What to do:
A single figure is expected: how many lines of the data that follows contain the word "InvalidTranslation".

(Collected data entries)
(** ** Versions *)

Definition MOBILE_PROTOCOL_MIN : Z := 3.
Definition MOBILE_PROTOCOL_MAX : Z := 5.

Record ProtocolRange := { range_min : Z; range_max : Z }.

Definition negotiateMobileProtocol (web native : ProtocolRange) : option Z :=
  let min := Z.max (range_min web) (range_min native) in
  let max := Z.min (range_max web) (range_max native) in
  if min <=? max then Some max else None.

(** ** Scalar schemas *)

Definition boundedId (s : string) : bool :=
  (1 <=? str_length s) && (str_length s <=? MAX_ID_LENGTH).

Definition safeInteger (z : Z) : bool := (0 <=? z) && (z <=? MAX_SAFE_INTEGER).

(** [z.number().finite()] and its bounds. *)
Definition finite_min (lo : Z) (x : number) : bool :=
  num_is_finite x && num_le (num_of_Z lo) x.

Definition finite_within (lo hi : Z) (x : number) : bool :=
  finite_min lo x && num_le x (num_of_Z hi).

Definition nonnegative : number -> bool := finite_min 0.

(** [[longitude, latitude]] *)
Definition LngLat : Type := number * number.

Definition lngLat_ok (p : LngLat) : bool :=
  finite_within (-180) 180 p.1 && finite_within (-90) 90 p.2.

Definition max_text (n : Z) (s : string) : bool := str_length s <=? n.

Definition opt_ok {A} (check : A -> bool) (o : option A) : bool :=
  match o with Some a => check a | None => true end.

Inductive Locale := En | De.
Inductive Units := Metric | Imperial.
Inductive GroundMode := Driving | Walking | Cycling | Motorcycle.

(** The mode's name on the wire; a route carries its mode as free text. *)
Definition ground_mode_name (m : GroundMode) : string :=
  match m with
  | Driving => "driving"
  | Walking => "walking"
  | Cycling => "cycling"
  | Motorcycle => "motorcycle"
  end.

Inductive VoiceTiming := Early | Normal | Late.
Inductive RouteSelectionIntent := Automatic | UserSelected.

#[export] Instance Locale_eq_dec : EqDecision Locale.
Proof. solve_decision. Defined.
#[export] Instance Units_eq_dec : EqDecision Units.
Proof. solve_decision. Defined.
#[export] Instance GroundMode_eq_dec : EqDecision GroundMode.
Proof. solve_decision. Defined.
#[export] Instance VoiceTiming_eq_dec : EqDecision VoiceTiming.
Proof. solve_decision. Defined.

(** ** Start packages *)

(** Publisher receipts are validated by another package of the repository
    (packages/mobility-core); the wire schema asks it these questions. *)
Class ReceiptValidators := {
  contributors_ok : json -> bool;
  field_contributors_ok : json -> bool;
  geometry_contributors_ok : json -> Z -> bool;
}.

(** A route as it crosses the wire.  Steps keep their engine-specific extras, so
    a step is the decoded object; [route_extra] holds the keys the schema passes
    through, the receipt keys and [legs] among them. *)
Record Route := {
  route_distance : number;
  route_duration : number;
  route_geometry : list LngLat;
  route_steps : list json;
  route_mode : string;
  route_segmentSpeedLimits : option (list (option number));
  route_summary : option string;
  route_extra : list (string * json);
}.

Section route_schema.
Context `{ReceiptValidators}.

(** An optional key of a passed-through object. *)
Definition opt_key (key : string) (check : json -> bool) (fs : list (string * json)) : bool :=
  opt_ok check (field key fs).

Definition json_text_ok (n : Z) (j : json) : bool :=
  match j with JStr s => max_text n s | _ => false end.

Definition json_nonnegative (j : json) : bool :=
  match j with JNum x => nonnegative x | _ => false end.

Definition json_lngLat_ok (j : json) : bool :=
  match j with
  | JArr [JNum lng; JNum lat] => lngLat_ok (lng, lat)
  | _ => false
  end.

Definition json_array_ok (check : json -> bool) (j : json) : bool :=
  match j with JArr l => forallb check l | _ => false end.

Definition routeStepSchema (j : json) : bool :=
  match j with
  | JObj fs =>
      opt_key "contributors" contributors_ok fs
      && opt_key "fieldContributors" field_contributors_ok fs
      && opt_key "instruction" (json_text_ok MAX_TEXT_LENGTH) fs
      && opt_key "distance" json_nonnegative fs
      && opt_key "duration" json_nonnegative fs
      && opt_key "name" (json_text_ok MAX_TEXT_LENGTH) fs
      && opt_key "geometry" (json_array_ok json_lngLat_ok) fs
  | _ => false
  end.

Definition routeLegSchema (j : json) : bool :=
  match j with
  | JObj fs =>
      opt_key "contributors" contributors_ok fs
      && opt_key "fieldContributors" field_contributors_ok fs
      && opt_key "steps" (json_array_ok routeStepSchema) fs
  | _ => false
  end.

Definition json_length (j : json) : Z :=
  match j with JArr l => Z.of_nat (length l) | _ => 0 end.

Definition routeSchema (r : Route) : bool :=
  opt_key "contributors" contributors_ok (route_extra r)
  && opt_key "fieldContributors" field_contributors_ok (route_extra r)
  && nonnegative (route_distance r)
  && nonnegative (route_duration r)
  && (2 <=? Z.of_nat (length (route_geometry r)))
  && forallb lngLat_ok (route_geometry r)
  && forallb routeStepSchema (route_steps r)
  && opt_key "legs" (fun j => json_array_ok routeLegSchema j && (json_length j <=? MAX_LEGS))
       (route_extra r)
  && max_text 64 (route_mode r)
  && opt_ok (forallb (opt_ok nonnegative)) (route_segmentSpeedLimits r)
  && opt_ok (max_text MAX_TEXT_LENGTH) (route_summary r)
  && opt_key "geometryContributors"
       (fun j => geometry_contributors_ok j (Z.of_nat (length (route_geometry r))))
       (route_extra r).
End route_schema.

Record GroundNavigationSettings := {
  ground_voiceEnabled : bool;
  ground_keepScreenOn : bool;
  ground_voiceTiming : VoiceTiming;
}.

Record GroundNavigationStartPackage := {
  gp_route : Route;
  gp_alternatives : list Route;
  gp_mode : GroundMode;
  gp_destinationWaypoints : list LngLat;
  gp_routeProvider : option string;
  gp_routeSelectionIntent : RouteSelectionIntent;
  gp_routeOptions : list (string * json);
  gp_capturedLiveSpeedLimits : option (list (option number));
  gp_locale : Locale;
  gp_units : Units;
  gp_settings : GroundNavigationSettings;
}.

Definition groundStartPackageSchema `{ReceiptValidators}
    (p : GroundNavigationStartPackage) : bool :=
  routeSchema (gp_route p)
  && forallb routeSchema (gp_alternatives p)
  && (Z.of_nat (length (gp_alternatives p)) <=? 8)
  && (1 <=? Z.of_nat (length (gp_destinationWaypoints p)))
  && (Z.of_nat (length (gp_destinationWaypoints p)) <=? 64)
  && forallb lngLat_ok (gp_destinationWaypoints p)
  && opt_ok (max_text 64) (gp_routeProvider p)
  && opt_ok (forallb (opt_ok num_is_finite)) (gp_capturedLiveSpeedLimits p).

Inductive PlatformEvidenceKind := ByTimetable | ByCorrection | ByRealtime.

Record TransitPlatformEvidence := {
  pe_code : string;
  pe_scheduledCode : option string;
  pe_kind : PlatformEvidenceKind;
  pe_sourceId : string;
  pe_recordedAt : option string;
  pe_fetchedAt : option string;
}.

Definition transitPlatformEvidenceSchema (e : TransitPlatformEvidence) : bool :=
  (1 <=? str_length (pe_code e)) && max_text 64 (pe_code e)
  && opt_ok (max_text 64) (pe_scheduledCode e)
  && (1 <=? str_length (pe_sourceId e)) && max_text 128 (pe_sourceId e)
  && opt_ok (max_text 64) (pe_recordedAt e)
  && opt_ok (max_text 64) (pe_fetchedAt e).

* * *

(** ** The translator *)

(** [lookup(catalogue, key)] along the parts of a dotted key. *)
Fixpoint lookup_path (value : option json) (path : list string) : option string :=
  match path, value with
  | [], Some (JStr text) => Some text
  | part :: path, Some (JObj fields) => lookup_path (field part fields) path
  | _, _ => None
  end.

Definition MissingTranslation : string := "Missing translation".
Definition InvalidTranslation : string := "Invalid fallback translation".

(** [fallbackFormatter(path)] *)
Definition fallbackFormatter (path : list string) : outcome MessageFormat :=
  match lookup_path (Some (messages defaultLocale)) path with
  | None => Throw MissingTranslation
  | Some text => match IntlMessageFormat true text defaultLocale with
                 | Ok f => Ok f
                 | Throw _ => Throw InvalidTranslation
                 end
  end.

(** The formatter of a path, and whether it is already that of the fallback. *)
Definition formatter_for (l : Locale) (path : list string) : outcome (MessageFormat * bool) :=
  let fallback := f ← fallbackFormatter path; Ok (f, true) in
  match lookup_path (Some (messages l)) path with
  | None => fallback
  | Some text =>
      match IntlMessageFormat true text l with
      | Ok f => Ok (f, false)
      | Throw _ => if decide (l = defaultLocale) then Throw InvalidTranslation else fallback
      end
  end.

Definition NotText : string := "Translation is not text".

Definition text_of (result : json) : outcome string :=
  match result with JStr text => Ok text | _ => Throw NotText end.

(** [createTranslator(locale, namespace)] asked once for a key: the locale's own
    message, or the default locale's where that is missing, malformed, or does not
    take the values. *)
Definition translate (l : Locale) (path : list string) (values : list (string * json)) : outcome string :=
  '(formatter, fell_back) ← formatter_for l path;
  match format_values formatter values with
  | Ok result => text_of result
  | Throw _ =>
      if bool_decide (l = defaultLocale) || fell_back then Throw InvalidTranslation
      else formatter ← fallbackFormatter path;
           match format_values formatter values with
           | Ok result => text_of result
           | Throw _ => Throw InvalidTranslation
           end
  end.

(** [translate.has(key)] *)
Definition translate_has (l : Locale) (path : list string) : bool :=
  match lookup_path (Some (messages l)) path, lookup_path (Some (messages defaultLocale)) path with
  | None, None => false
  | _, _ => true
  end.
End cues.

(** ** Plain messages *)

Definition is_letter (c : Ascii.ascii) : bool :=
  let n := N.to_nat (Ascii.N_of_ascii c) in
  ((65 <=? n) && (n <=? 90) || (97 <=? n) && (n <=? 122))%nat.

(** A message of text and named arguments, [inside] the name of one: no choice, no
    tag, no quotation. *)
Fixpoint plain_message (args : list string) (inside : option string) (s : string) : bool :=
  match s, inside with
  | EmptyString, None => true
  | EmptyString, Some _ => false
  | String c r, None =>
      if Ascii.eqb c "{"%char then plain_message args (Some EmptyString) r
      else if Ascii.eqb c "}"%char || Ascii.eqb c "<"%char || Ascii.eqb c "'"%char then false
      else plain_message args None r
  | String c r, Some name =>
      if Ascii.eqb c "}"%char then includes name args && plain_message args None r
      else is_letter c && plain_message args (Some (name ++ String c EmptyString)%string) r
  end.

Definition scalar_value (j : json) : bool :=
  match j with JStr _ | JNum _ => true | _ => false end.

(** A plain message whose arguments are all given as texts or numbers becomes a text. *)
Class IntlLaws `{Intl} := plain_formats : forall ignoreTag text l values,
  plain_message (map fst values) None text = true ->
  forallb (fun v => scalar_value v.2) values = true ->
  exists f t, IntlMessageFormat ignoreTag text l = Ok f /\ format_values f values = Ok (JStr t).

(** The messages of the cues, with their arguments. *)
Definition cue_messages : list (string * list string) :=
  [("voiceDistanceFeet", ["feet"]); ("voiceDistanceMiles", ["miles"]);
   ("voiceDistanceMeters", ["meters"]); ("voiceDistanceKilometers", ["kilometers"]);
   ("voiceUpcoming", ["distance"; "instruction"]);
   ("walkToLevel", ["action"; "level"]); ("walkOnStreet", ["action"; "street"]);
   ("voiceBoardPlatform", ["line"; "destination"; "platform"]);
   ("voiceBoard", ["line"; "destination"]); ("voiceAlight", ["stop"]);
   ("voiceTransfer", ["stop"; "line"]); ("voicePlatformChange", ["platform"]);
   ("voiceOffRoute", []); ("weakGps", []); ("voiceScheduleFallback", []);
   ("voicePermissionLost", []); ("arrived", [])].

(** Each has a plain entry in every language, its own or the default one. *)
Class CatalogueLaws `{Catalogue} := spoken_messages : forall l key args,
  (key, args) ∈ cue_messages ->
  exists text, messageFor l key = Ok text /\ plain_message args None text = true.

Solution to this exercise:
5